::: SUPPLIED MATERIAL :::
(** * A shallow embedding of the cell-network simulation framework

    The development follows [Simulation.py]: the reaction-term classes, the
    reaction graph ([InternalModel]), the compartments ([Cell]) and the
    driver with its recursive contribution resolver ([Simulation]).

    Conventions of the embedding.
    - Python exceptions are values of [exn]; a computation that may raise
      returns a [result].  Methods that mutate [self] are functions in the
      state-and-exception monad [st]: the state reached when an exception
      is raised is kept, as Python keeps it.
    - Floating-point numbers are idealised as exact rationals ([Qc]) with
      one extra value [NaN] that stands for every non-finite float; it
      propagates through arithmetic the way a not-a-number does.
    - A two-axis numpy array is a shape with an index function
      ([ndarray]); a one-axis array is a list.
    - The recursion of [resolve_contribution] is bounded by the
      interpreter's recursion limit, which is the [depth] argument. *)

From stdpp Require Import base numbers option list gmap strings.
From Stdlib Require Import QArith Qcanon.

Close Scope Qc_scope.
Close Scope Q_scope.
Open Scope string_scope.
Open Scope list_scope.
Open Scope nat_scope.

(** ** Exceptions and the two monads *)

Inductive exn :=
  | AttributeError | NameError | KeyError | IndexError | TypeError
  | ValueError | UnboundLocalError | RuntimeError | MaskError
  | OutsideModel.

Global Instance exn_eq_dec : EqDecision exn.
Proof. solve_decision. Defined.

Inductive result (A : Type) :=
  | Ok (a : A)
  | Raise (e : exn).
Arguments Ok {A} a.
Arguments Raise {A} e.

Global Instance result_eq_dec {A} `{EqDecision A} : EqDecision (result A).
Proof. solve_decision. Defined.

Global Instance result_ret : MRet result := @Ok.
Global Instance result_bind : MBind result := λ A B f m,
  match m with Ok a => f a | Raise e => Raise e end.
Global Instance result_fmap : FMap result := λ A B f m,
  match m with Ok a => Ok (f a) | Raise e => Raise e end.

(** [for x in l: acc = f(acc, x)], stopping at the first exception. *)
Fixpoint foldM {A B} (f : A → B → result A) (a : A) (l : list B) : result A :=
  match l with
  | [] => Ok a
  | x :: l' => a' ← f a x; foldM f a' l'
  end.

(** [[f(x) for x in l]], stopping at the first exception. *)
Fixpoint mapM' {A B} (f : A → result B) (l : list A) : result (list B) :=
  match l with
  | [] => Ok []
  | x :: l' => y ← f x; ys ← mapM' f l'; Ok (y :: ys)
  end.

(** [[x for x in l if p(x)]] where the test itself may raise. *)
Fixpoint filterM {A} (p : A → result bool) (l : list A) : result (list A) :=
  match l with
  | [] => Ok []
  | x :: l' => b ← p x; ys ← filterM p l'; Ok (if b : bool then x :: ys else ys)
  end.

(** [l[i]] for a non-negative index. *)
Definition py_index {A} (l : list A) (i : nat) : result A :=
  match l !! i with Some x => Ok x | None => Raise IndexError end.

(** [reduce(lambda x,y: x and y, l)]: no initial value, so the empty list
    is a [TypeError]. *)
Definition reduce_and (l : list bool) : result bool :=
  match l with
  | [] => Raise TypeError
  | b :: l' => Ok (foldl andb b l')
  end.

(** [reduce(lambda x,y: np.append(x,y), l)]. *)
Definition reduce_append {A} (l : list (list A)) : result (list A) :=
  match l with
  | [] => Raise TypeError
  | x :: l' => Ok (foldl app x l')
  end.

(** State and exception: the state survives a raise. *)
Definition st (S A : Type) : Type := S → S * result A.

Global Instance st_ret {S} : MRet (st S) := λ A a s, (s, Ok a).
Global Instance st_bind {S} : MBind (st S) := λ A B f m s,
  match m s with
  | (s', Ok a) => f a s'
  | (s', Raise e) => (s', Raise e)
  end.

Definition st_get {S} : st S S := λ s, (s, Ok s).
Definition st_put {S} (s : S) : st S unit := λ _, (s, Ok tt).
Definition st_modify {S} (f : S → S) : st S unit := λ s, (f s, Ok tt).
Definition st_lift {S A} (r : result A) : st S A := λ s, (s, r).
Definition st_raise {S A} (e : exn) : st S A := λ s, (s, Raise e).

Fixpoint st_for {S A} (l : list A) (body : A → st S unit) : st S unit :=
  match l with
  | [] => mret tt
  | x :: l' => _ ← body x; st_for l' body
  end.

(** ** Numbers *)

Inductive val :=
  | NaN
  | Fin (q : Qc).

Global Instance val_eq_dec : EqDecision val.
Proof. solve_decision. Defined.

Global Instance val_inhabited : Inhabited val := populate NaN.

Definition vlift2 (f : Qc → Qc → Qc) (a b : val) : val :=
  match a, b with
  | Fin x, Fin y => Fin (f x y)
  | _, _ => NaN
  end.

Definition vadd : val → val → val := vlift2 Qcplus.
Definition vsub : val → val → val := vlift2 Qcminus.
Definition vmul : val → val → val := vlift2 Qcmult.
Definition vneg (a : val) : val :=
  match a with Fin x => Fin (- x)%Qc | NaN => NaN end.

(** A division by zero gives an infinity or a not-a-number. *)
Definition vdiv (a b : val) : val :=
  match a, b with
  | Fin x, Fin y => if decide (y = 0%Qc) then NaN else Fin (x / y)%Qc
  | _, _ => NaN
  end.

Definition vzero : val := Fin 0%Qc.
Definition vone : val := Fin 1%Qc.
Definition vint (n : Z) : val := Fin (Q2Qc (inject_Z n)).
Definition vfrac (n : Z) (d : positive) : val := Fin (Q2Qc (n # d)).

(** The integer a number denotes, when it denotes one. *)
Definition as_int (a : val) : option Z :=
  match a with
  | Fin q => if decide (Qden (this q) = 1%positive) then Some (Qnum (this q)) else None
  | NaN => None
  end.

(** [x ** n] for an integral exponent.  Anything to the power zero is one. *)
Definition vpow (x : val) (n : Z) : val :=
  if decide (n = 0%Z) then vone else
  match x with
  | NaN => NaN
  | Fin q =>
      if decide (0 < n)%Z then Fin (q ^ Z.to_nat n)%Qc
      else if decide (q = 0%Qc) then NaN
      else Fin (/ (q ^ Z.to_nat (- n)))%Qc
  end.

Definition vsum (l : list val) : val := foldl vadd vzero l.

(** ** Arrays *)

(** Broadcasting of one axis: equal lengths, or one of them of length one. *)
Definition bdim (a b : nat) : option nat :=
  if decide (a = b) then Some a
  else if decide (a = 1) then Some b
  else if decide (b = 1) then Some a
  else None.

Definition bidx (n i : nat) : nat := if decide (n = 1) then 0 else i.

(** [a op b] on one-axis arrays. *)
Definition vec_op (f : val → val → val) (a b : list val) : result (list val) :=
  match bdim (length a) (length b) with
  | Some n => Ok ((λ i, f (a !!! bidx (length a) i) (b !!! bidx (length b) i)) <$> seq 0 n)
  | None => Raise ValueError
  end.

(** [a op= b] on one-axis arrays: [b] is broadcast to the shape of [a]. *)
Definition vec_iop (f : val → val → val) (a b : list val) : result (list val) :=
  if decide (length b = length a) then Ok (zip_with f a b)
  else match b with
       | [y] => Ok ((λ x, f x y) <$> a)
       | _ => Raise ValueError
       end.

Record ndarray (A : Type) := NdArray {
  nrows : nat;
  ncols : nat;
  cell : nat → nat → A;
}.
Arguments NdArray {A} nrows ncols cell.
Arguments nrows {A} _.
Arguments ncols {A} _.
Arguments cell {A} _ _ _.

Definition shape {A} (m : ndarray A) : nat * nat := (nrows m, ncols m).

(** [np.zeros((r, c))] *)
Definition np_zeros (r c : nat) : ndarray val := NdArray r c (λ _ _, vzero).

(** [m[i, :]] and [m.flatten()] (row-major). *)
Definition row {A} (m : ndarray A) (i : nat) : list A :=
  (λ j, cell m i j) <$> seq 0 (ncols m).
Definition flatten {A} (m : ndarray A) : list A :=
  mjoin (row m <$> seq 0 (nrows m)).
:::
■ ABOUT THIS EXERCISE
Where the word "lambda" shows up in a line of the listing, return that line.

■ RESULT OF THE TASK
(** [reduce(lambda x,y: x and y, l)]: no initial value, so the empty list
(** [reduce(lambda x,y: np.append(x,y), l)]. *)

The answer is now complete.